Dear Annie: Last week I was told by our office manager that the director “doesn’t like your hairstyle and you need to do something with it.” Annie, my hair is growing back from chemo. I was extremely upset by this and went home in tears.
Today I met with our director, who read from our employee manual: “If it is determined that an employee is inappropriately dressed or groomed, he or she will be instructed to make necessary changes.” She thought my hair looked unprofessional.
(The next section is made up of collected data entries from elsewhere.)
(* ===== verification/Schema.v ===== *)
(** * The message database: tables, rows and the schema migration

    One SQLite file holds the six tables queue.rs creates in [init_schema]:
    queued messages, one-shot and recurring reminders, status reminders, parent
    wakes, armed stop notifications and Codex review requests.  A row type has the
    columns of its [CREATE TABLE]; a nullable column that is read as nullable is an
    [option], an integer column used as a flag stays an integer. *)
From Stdlib Require Import ZArith Lia Bool String List.
From stdpp Require Import base tactics list strings.
From S2P Require Import Prelude Text Table Clock.

(** A nullable integer flag as the readers decode it:
    [row.get::<_, Option<i64>>(i)?.unwrap_or(default) != 0]. *)
Definition flag (default : Z) (column : option Z) : bool := negb (unwrap_or default column =? 0).
(** A Rust [bool] bound as an SQL parameter. *)
Definition sql_bool (b : bool) : option Z := Some (if b then 1 else 0).
Lemma flag_sql_bool d b : flag d (sql_bool b) = b.
Proof. by destruct b. Qed.

(** ** [message_queue] *)
Record message_row : Type := MessageRow {
  msg_id : string;
  msg_target_session_id : string;
  msg_sender_session_id : option string;
  msg_sender_name : option string;
  msg_text : string;
  msg_delivery_mode : string;
  msg_from_sm_send : option Z;
  msg_queued_at : string;
  msg_timeout_at : option string;
  msg_notify_on_delivery : option Z;
  msg_notify_after_seconds : option Z;
  msg_notify_on_stop : option Z;
  msg_delivered_at : option string;
  msg_remind_soft_threshold : option Z;
  msg_remind_hard_threshold : option Z;
  msg_remind_cancel_on_reply_session_id : option string;
  msg_parent_session_id : option string;
  msg_message_category : option string;
  msg_response_relay_source : option string }.
#[export] Instance eta_message_row : Eta message_row := fun r =>
  MessageRow (msg_id r) (msg_target_session_id r) (msg_sender_session_id r)
    (msg_sender_name r) (msg_text r) (msg_delivery_mode r) (msg_from_sm_send r)
    (msg_queued_at r) (msg_timeout_at r) (msg_notify_on_delivery r)
    (msg_notify_after_seconds r) (msg_notify_on_stop r) (msg_delivered_at r)
    (msg_remind_soft_threshold r) (msg_remind_hard_threshold r)
    (msg_remind_cancel_on_reply_session_id r) (msg_parent_session_id r)
    (msg_message_category r) (msg_response_relay_source r).

(** ** [scheduled_reminders] *)
Record reminder_row : Type := ReminderRow {
  rem_id : string;
  rem_target_session_id : string;
  rem_message : string;
  rem_fire_at : string;
  rem_task_type : option string;
  rem_fired : option Z;
  rem_recurring_interval_seconds : option Z;
  rem_is_active : option Z }.
#[export] Instance eta_reminder_row : Eta reminder_row := fun r =>
  ReminderRow (rem_id r) (rem_target_session_id r) (rem_message r) (rem_fire_at r)
    (rem_task_type r) (rem_fired r) (rem_recurring_interval_seconds r) (rem_is_active r).

(** ** [remind_registrations]: [target_session_id] is [UNIQUE] *)
Record remind_row : Type := RemindRow {
  rmd_id : string;
  rmd_target_session_id : string;
  rmd_soft_threshold_seconds : Z;
  rmd_hard_threshold_seconds : Z;
  rmd_registered_at : string;
  rmd_last_reset_at : string;
  rmd_cancel_on_reply_session_id : option string;
  rmd_soft_fired : Z;
  rmd_is_active : Z;
  rmd_tracked_status_nudge_fired : Z;
  rmd_persistent_tracking : Z }.
#[export] Instance eta_remind_row : Eta remind_row := fun r =>
  RemindRow (rmd_id r) (rmd_target_session_id r) (rmd_soft_threshold_seconds r)
    (rmd_hard_threshold_seconds r) (rmd_registered_at r) (rmd_last_reset_at r)
    (rmd_cancel_on_reply_session_id r) (rmd_soft_fired r) (rmd_is_active r)
    (rmd_tracked_status_nudge_fired r) (rmd_persistent_tracking r).

(** ** [parent_wake_registrations]: [child_session_id] is [UNIQUE] *)
Record wake_row : Type := WakeRow {
  wake_id : string;
  wake_child_session_id : string;
  wake_parent_session_id : string;
  wake_period_seconds : Z;
  wake_registered_at : string;
  wake_last_wake_at : option string;
  wake_last_status_at_prev_wake : option string;
  wake_escalated : Z;
  wake_is_active : Z }.
#[export] Instance eta_wake_row : Eta wake_row := fun r =>
  WakeRow (wake_id r) (wake_child_session_id r) (wake_parent_session_id r)
    (wake_period_seconds r) (wake_registered_at r) (wake_last_wake_at r)
    (wake_last_status_at_prev_wake r) (wake_escalated r) (wake_is_active r).

(** ** [rust_stop_notify_states]: one row per session *)
Record stop_row : Type := StopRow {
  stop_session_id : string;
  stop_sender_session_id : string;
  stop_sender_name : option string;
  stop_delay_seconds : Z;
  stop_armed_at : string }.
#[export] Instance eta_stop_row : Eta stop_row := fun r =>
  StopRow (stop_session_id r) (stop_sender_session_id r) (stop_sender_name r)
    (stop_delay_seconds r) (stop_armed_at r).

(** ** [codex_review_request_registrations] *)
(** A value of SQLite's dynamic typing; a real is its IEEE bit pattern. *)
Inductive sql_value : Type :=
| SqlNull
| SqlInteger (z : Z)
| SqlReal (bits : Z)
| SqlText (s : string)
| SqlBlob (s : string).

Record review_row : Type := ReviewRow {
  rev_id : string;
  rev_repo : string;
  rev_pr_number : Z;
  rev_requester_session_id : option string;
  rev_notify_session_id : string;
  rev_steer : option string;
  rev_requested_head_sha : option string;
  rev_superseded_by_request_id : option string;
  rev_superseded_at : option string;
  rev_requested_at : string;
  rev_latest_request_comment_id : option Z;
  rev_latest_request_comment_url : option string;
  rev_latest_request_posted_at : option string;
  rev_attempt_count : Z;
  rev_next_retry_at : option string;
  rev_poll_interval_seconds : Z;
  rev_retry_interval_seconds : Z;
  rev_pickup_detected_at : option string;
  rev_pickup_source : option string;
  rev_review_landed_at : option string;
  rev_review_source : option string;
  rev_review_comment_id : sql_value;
  rev_review_url : option string;
  rev_last_polled_at : option string;
  rev_last_error : option string;
  rev_state : string;
  rev_is_active : option Z }.
#[export] Instance eta_review_row : Eta review_row := fun r =>
  ReviewRow (rev_id r) (rev_repo r) (rev_pr_number r) (rev_requester_session_id r)
    (rev_notify_session_id r) (rev_steer r) (rev_requested_head_sha r)
    (rev_superseded_by_request_id r) (rev_superseded_at r) (rev_requested_at r)
    (rev_latest_request_comment_id r) (rev_latest_request_comment_url r)
    (rev_latest_request_posted_at r) (rev_attempt_count r) (rev_next_retry_at r)
    (rev_poll_interval_seconds r) (rev_retry_interval_seconds r)
    (rev_pickup_detected_at r) (rev_pickup_source r) (rev_review_landed_at r)
    (rev_review_source r) (rev_review_comment_id r) (rev_review_url r)
    (rev_last_polled_at r) (rev_last_error r) (rev_state r) (rev_is_active r).

(** ** The database *)
Record mqdb : Type := MqDb {
  messages : list message_row;
  reminders : list reminder_row;
  reminds : list remind_row;
  wakes : list wake_row;
  stops : list stop_row;
  reviews : list review_row }.
#[export] Instance eta_mqdb : Eta mqdb := fun d =>
  MqDb (messages d) (reminders d) (reminds d) (wakes d) (stops d) (reviews d).
Definition empty_mqdb : mqdb := MqDb [] [] [] [] [] [].

(** An operation of the message store. *)
Abbreviation MQ := (M (world mqdb)).

(** [is_active = k] on a nullable column: [NULL] is not equal to anything. *)
Definition col_is (k : Z) (column : option Z) : bool :=
  match column with Some z => z =? k | None => false end.

(** What [init_schema] does to the rows of an existing database: after the
    [CREATE .. IF NOT EXISTS] and the added columns, reminders without an
    [is_active] value become active, and fired one-shot reminders inactive. *)
Definition init_schema (d : mqdb) : mqdb :=
  d <| reminders :=
    update (fun r => col_is 1 (rem_fired r)
                     && is_none (rem_recurring_interval_seconds r)
                     && col_is 1 (rem_is_active r))
           (fun r => r <| rem_is_active := Some 0 |>)
      (update (fun r => is_none (rem_is_active r))
              (fun r => r <| rem_is_active := Some 1 |>) (reminders d)) |>.

(** [self.with_connection(f)]: open, migrate, run. *)
Definition with_connection {A} (f : M (world mqdb) A) : M (world mqdb) A :=
  fun w => f (World (init_schema (w_db w)) (w_tick w)).

(** ** Well-formed databases: the declared keys *)
Record mq_wf (d : mqdb) : Prop := MqWf {
  wf_messages : unique msg_id (messages d);
  wf_reminders : unique rem_id (reminders d);
  wf_reminds_id : unique rmd_id (reminds d);
  wf_reminds_target : unique rmd_target_session_id (reminds d);
  wf_wakes_id : unique wake_id (wakes d);
  wf_wakes_child : unique wake_child_session_id (wakes d);
  wf_stops : unique stop_session_id (stops d);
  wf_reviews : unique rev_id (reviews d) }.

Lemma empty_mqdb_wf : mq_wf empty_mqdb.
Proof. split; constructor. Qed.

Lemma init_schema_wf d : mq_wf d -> mq_wf (init_schema d).
Proof. intros []. split; cbn; auto with table. Qed.

(** The migration runs once: a migrated database is left as it is. *)
Lemma init_schema_idem d : init_schema (init_schema d) = init_schema d.
Proof.
  unfold init_schema. destruct d as [ms rs ????]; cbn. unfold set_field; cbn. f_equal.
  unfold update. rewrite !map_map. apply map_ext. intros [i t m f ty fi iv [a|]]; cbn.
  - destruct (col_is 1 fi && is_none iv && (a =? 1)) eqn:E; cbn; [by rewrite andb_false_r|].
    by rewrite E.
  - destruct (col_is 1 fi && is_none iv && true) eqn:E; cbn; [by rewrite andb_false_r|].
    by rewrite E.
Qed.

Lemma init_schema_migrated d d0 :
  reminders d = reminders (init_schema d0) -> init_schema d = d.
Proof.
  intros Hr. pose proof (f_equal reminders (init_schema_idem d0)) as Hi.
  destruct d as [a b c e f g]. cbn in Hr. subst b. unfold init_schema at 1, set_field. cbn. f_equal. exact Hi.
Qed.

Lemma init_schema_other d :
  messages (init_schema d) = messages d /\ reminds (init_schema d) = reminds d /\
  wakes (init_schema d) = wakes d /\ stops (init_schema d) = stops d /\
  reviews (init_schema d) = reviews d.
Proof. done. Qed.

Lemma steps_with_connection {A} (Q : mqdb -> mqdb -> Prop) `{!PreOrder Q} (f : M (world mqdb) A) :
  (forall d, Q d (init_schema d)) -> steps (on_db Q) f -> steps (on_db Q) (with_connection f).
Proof.
  intros Hi Hf w. unfold with_connection, on_db. etransitivity; [apply Hi|].
  apply (Hf (World (init_schema (w_db w)) (w_tick w))).
Qed.

(** ** What every operation of the store guarantees

    [mq_safe]: the keys stay unique, and a delivered message is neither removed
    nor changed. *)
Definition delivered_stable (d d' : mqdb) : Prop :=
  forall r, In r (messages d) -> is_some (msg_delivered_at r) = true -> In r (messages d').
Definition mq_safe (d d' : mqdb) : Prop := keeps mq_wf d d' /\ delivered_stable d d'.
#[export] Instance mq_safe_preorder : PreOrder mq_safe.
Proof.
  split.
  - intros d. split; [apply keeps_preorder|by intros r].
  - intros d1 d2 d3 [H1 H2] [H3 H4]. split; [intros H; auto|intros r Hr Hd; auto].
Qed.

Lemma init_schema_safe d : mq_safe d (init_schema d).
Proof. split; [intros H; by apply init_schema_wf|by intros r]. Qed.

Lemma with_connection_safe {A} (f : MQ A) :
  steps (on_db mq_safe) f -> steps (on_db mq_safe) (with_connection f).
Proof. apply steps_with_connection; [tc_solve|apply init_schema_safe]. Qed.
#[export] Hint Resolve with_connection_safe : steps.

(** A statement that leaves the message table alone is safe when it keeps the keys. *)
Lemma safe_other_table d d' :
  messages d' = messages d -> (mq_wf d -> mq_wf d') -> mq_safe d d'.
Proof. intros Hm Hw. split; [done|]. intros r. by rewrite Hm. Qed.

(** [safe_table]: closes [mq_safe] goals of statements outside the message table. *)
Ltac safe_table :=
  apply safe_other_table; [done|]; intros []; split; cbn; auto with table;
  try (apply unique_update; [done|auto with table]).
(* ===== verification/MessageQueue.v ===== *)
(** * The message queue

    Messages for sessions, their delivery with its side effects, status reminders,
    parent wakes and armed stop notifications: the [message_queue],
    [remind_registrations], [parent_wake_registrations] and
    [rust_stop_notify_states] operations of [RetainedQueueStore] in queue.rs. *)
From Stdlib Require Import ZArith Lia Bool String List Sorted.
From stdpp Require Import base tactics list strings.
From S2P Require Import Prelude Text Table Clock Schema.

(** ** Data *)
Record QueueMessageMetadata : Type := Metadata {
  md_sender_session_id : option string;
  md_sender_name : option string;
  md_from_sm_send : bool;
  md_timeout_seconds : option Z;
  md_notify_on_delivery : bool;
  md_notify_after_seconds : option Z;
  md_notify_on_stop : bool;
  md_remind_soft_threshold : option Z;
  md_remind_hard_threshold : option Z;
  md_remind_cancel_on_reply_session_id : option string;
  md_parent_session_id : option string;
  md_message_category : option string;
  md_response_relay_source : option string }.
Definition default_metadata : QueueMessageMetadata :=
  Metadata None None false None false None false None None None None None None.
#[export] Instance eta_metadata : Eta QueueMessageMetadata := fun r =>
  Metadata (md_sender_session_id r) (md_sender_name r) (md_from_sm_send r)
    (md_timeout_seconds r) (md_notify_on_delivery r) (md_notify_after_seconds r)
    (md_notify_on_stop r) (md_remind_soft_threshold r) (md_remind_hard_threshold r)
    (md_remind_cancel_on_reply_session_id r) (md_parent_session_id r)
    (md_message_category r) (md_response_relay_source r).
(** A review's comment id survives storage: an integer id that SQLite can hold is
    read back as the same JSON number, and no id as no id. *)
Lemma review_comment_id_roundtrip {A : Affinity} {L : AffinityLaws A} completion r z :
  in_i64 z = true ->
  crr_review_comment_id (codex_review_request_registration_from_row
    (completed_row (CompleteReview (cor_review_landed_at completion) (cor_review_source completion)
       (Some (JsonNumber (NumberInt z))) (cor_review_url completion) (cor_last_polled_at completion)) r))
    = Some (JsonNumber (NumberInt z)) /\
  crr_review_comment_id (codex_review_request_registration_from_row
    (completed_row (CompleteReview (cor_review_landed_at completion) (cor_review_source completion)
       None (cor_review_url completion) (cor_last_polled_at completion)) r)) = None.
Proof.
  intros Hz. unfold codex_review_request_registration_from_row, completed_row. cbn. rewrite Hz.
  by rewrite affinity_integer, affinity_null.
Qed.

#[export] Instance demo_affinity_laws : AffinityLaws demo_affinity.
Proof. done. Qed.
Lemma review_comment_id_roundtrip_witness :
  crr_review_comment_id (codex_review_request_registration_from_row
    (completed_row (CompleteReview "" None (Some (JsonNumber (NumberInt 42))) None "") demo_review_row))
    = Some (JsonNumber (NumberInt 42)) /\
  crr_review_comment_id (codex_review_request_registration_from_row
    (completed_row (CompleteReview "" None None None "") demo_review_row)) = None.
Proof. apply (review_comment_id_roundtrip (CompleteReview "" None None None "") demo_review_row 42). reflexivity. Defined.
Lemma service_reserve_kept_witness :
  (exists e, admit_pending_queue_jobs_conn default_policy true demo_mixed = (Err e, demo_mixed)) /\
    ~ reserve_ok default_policy (w_db demo_mixed) \/
  reserve_ok default_policy (w_db demo_mixed) /\
    reserve_ok default_policy (w_db (snd (admit_pending_queue_jobs_conn default_policy true demo_mixed))).
Proof. exact (service_reserve_kept default_policy true demo_mixed demo_mixed_unique). Defined.

(** A performance run and a test run that ended in the same second of the clock, a
    performance job waiting, and a test running. *)
Definition demo_race : world runner :=
  World (Runner [demo_queue_job "p0" "perf" "succeeded" "1" (Some "100200000000"%string) None;
                 demo_queue_job "p1" "perf" "pending" "5" None None;
                 demo_queue_job "t0" "tests" "succeeded" "2" (Some "100900000000"%string) None;
                 demo_queue_job "t1" "tests" "running" "3" None (Some 42)] empty_mqdb []) O.
Definition demo_after_race : runner :=
  w_db (snd (@admit_pending_queue_jobs_conn demo_time jump_env demo_host demo_serde default_policy true demo_race)).

(** The quiet window is judged with a fresh clock reading at each check of a turn, in
    whole seconds: when the clock passes a half second between two checks, the last
    finished job can change from a performance run to a test run, and a performance job
    starts beside a running test. *)
Theorem perf_started_beside_tests :
  running_count (Some "perf"%string) (w_db demo_race) = O /\
  running_count (Some "perf"%string) demo_after_race = 1%nat /\
  running_count (Some "tests"%string) demo_after_race = 1%nat.
Proof. vm_compute. done. Qed.
(* ===== verification/QueueRecoveryProps.v ===== *)
(** * Properties of cancellation, recovery and the watching threads

    Executions of the runner as sequences of operations and thread turns; terminal jobs
    are frozen in all of them.  Cancelling ends the job as cancelled, recovery ends or
    polls every running job, and a forced end wins over what a thread observed. *)
From Stdlib Require Import ZArith Lia Bool String Ascii List Sorted.
From stdpp Require Import base tactics list strings relations.
From S2P Require Import Prelude Text Table Clock Demo Schema MessageQueue MessageQueueProps Store QueueJobs DemoHost.
From S2P Require Import QueueJobsProps QueueAdmission QueueAdmissionProps QueueRecovery.

(** ** Executions *)
Section Executions.
Context {T : TimeCrate} {E : Env} {H : Host} {J : Serde}.

(** An operation of the runner, a turn of one of its threads, or an operation another
    part of the server runs on the message database. *)
Inductive runner_step : world runner -> world runner -> Prop :=
| step_create dir request w : runner_step w (snd (create_queue_job_in_state_dir dir request w))
| step_start id w : runner_step w (snd (start_queue_job_in_state_dir_with_policy id w))
| step_admit policy c w : runner_step w (snd (admit_queue_jobs_in_state_dir_with_policy policy c w))
| step_cancel id policy a w : runner_step w (snd (cancel_queue_job_in_state_dir id policy a w))
| step_recover b policy w : runner_step w (snd (recover_queue_jobs_in_state_dir_with_policy b policy w))
| step_retry b w : runner_step w (snd (retry_unnotified_queue_job_completions_in_state_dir b w))
| step_monitor id pgid timeout policy wait elapsed w :
    runner_step w (snd (monitor_turn id pgid timeout policy wait elapsed w))
| step_poll id pid policy w : runner_step w (snd (poll_turn id pid policy w))
| step_messages w m :
    store_step (World (mq (w_db w)) (w_tick w)) m -> runner_step w (World ((w_db w) <| mq := w_db m |>) (w_tick m))
| step_time w n : runner_step w (World (w_db w) (w_tick w + n)).

Lemma admit_op_safe policy c : steps (on_db runner_safe) (admit_queue_jobs_in_state_dir_with_policy policy c).
Proof. unfold admit_queue_jobs_in_state_dir_with_policy, open_queue_jobs_connection. db_steps. Qed.
Lemma store_in_runner w m :
  store_step (World (mq (w_db w)) (w_tick w)) m -> on_db runner_safe w (World ((w_db w) <| mq := w_db m |>) (w_tick m)).
Proof.
  intros [Hs _]%store_step_safe. split; [done|]. split; [|done]. intros r Hr _. exists r. split; [done|by left].
Qed.
Lemma runner_step_safe w w' : runner_step w w' -> on_db runner_safe w w'.
Proof.
  destruct 1; [apply create_job_safe|apply start_safe|apply admit_op_safe|apply cancel_safe|apply recover_safe
    |apply retry_op_safe|apply monitor_safe|apply poll_safe|by apply store_in_runner|unfold on_db; cbn; reflexivity].
Qed.
Lemma execution_safe w w' : rtc runner_step w w' -> on_db runner_safe w w'.
Proof.
  induction 1 as [w|w1 w2 w3 Hs _ IH]; [reflexivity|]. etransitivity; [by apply runner_step_safe|done].
Qed.

(** C1: In every execution of the queue runner (operations, thread turns and message store
    operations in any order, with any answers of the host, and whether they succeed or
    fail), a job in a terminal state keeps its row: the only change it can still see is
    its completion stamp, set once from empty; job ids stay unique; and the message
    store's invariant holds. *)
Theorem terminal_jobs_frozen w w' r :
  rtc runner_step w w' -> unique job_id (jobs (w_db w)) -> mq_wf (mq (w_db w)) ->
  In r (jobs (w_db w)) -> is_terminal_queue_state (job_state r) = true ->
  unique job_id (jobs (w_db w')) /\ mq_wf (mq (w_db w')) /\
  exists r', lookup_row job_id (job_id r) (jobs (w_db w')) = Some r' /\
    (r' = r \/ (job_completion_notified_at r = None /\
                exists t, r' = r <| job_completion_notified_at := Some t |>)).
Proof.
  intros Hx Hu Hwf Hr Ht. destruct (execution_safe _ _ Hx) as (Hu' & Hs & Hm & _).
  split; [auto|]. split; [auto|]. destruct (Hs r Hr Ht) as (r' & Hr' & Hset). exists r'. split; [|done].
  destruct (settled_state _ _ Hset) as [_ <-]. apply lookup_row_unique; auto.
Qed.
End Executions.

(** ** What the host was asked stays on record *)
Definition host_grows (d d' : runner) : Prop := forall e, In e (host d) -> In e (host d').
#[export] Instance host_grows_preorder : PreOrder host_grows.
Proof. split; [by intros d e|]. intros d1 d2 d3 H1 H2 e He. auto. Qed.

Section HostGrows.
Context {T : TimeCrate} {E : Env} {H : Host} {J : Serde}.

Lemma emit_host e : steps (on_db host_grows) (emit e).
Proof. intros w x Hx. cbn. by right. Qed.
Lemma on_mq_host {A} (m : MQ A) : steps (on_db host_grows) (on_mq m).
Proof. intros w. unfold on_mq, on_db. destruct (m _) as [r w']. cbn. by intros e. Qed.
#[local] Hint Resolve emit_host on_mq_host : steps.
Lemma record_host job state code t q :
  steps (on_db host_grows) (record_queue_job_completion_notification_conn job state code t q).
Proof.
  unfold record_queue_job_completion_notification_conn, queue_job_completion_notified_at. db_steps. by intros e.
Qed.
#[local] Hint Resolve record_host : steps.
Lemma finish_host job state code q : steps (on_db host_grows) (finish_queue_job_conn job state code q).
Proof. unfold finish_queue_job_conn. db_steps. by intros e. Qed.
Lemma mark_running_host id reason : steps (on_db host_grows) (mark_running id reason).
Proof. unfold mark_running. db_steps. by intros e. Qed.
Lemma hold_host id reason s : steps (on_db host_grows) (hold id reason s).
Proof. unfold hold, mark_pending_queue_jobs_holding_conn. db_steps. by intros e. Qed.
Lemma terminate_grace_host pgid : steps (on_db host_grows) (terminate_process_group_with_grace pgid).
Proof. unfold terminate_process_group_with_grace, terminate_process_group, process_group_exists. db_steps. Qed.
#[local] Hint Resolve finish_host mark_running_host hold_host terminate_grace_host : steps.
Lemma terminate_job_host job : steps (on_db host_grows) (terminate_job job).
Proof. unfold terminate_job. db_steps. Qed.
#[local] Hint Resolve terminate_job_host cooldown_frame blocked_frame cooldown_active_frame : steps.
Lemma next_admissible_host types js policy s : steps (on_db host_grows) (next_admissible_in types js policy s).
Proof. revert s. induction types; intros s; cbn [next_admissible_in]; db_steps. Qed.
#[local] Hint Resolve next_admissible_host : steps.
Lemma choice_host policy s : steps (on_db host_grows) (admission_choice policy s).
Proof.
  unfold admission_choice, list_queue_job_runtime_records_conn, next_admissible_queue_job_id_conn,
    displace_background_for_perf_conn, mark_queue_job_displacing_conn. db_steps.
Qed.
Lemma start_candidate_host c id s : steps (on_db host_grows) (start_candidate c id s).
Proof.
  unfold start_candidate, start_queue_job_in_state_dir_with_policy, open_queue_jobs_connection, spawn_queue_job_process,
    get_queue_job_runtime_conn, get_queue_job_conn. db_steps. all: try by intros e.
Qed.
#[local] Hint Resolve choice_host start_candidate_host : steps.
Lemma loop_host fuel policy c s : steps (on_db host_grows) (admission_loop fuel policy c s).
Proof. revert s. induction fuel; intros s; cbn [admission_loop]; db_steps. Qed.
#[local] Hint Resolve loop_host : steps.
Lemma admit_host policy c : steps (on_db host_grows) (admit_pending_queue_jobs_conn policy c).
Proof.
  unfold admit_pending_queue_jobs_conn, requeue_and_loop, ensure_service_capacity_reserve_before_admission,
    list_queue_job_runtime_records_conn. db_steps. by intros e.
Qed.
Lemma retry_host q : steps (on_db host_grows) (retry_unnotified_queue_job_completions_conn q).
Proof.
  unfold retry_unnotified_queue_job_completions_conn, retry_notification, get_queue_job_runtime_conn. db_steps.
Qed.
Lemma recover_one_host s id : steps (on_db host_grows) (recover_one s id).
Proof.
  unfold recover_one, get_queue_job_runtime_conn, recover_running_queue_job_conn, observed_end,
    queue_job_exit_code_path_exists, queue_job_timed_out, process_exists. db_steps.
Qed.

(** ** Ending a job *)
Lemma finish_ends job state code q w r :
  In r (jobs (w_db w)) -> job_id r = rt_id job -> is_terminal_queue_state state = true ->
  exists r', In r' (jobs (w_db (snd (finish_queue_job_conn job state code q w)))) /\ job_id r' = rt_id job /\
    is_terminal_queue_state (job_state r') = true /\
    (is_terminal_queue_state (job_state r) = false -> job_state r' = state).
Proof.
  intros Hin Hid Hst. unfold finish_queue_job_conn. unfold bind at 1. destruct (now_rfc3339_run w) as [t ->].
  unfold bind at 1, execute. cbn [w_db w_tick fst snd].
  set (p := fun x => has_key job_id (rt_id job) x && negb (is_terminal_queue_state (job_state x))).
  set (d1 := (w_db w) <| jobs := _ |>).
  assert (exists r1, In r1 (jobs d1) /\ job_id r1 = rt_id job /\ is_terminal_queue_state (job_state r1) = true /\
    (is_terminal_queue_state (job_state r) = false -> job_state r1 = state)) as (r1 & Hr1 & Hi1 & Ht1 & Hs1).
  { exists (if p r then finished_row state t code r else r). split; [apply in_update; eauto|].
    unfold p, has_key. rewrite Hid, String.eqb_refl. destruct (is_terminal_queue_state (job_state r)) eqn:Ht; cbn;
      [by rewrite Ht|done]. }
  destruct (Nat.eqb _ 0); [cbn [snd ret w_db]; eauto|].
  unfold bind. match goal with |- context [record_queue_job_completion_notification_conn ?a ?b ?c ?d ?e ?x] =>
    destruct (record_notification_safe a b c d e x) as (_ & Hk & _);
    destruct (record_queue_job_completion_notification_conn a b c d e x) as [[]w2] end;
    destruct (Hk r1 Hr1 Ht1) as (r2 & Hr2 & Hset); destruct (settled_state _ _ Hset) as [Hs2 Hi2];
    exists r2; rewrite Hs2, Hi2; auto.
Qed.
End HostGrows.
Annie, I could understand if my hair was green or in dreadlocks, but it’s not. Now I’m being told I may lose my job. What do you think? — Trying My Best
Dear Trying: We think your director may be in violation of the Americans With Disabilities Act since your hairstyle is a result of chemotherapy treatment. Check with the Equal Employment Opportunity Commission (eeoc.gov) at 1-800-669-4000. The director’s reaction to your hair seems peculiar and punitive. If she has a boss, we strongly urge you to take this to a higher authority.
Dear Annie: I read the letter from “Washington, Ill.,” who is sensitive to fluorescent lighting. You can get diffusion filters to replace the light covers at most lighting and hardware stores.
Tell “Washington” to get the ones with the smallest grid because they work the best. She will still have plenty of light, but it won’t give her headaches like it used to give me. Hope this helps. — Brighter Now
Dear Brighter: We appreciate the suggestion and hope Washington will give it a try.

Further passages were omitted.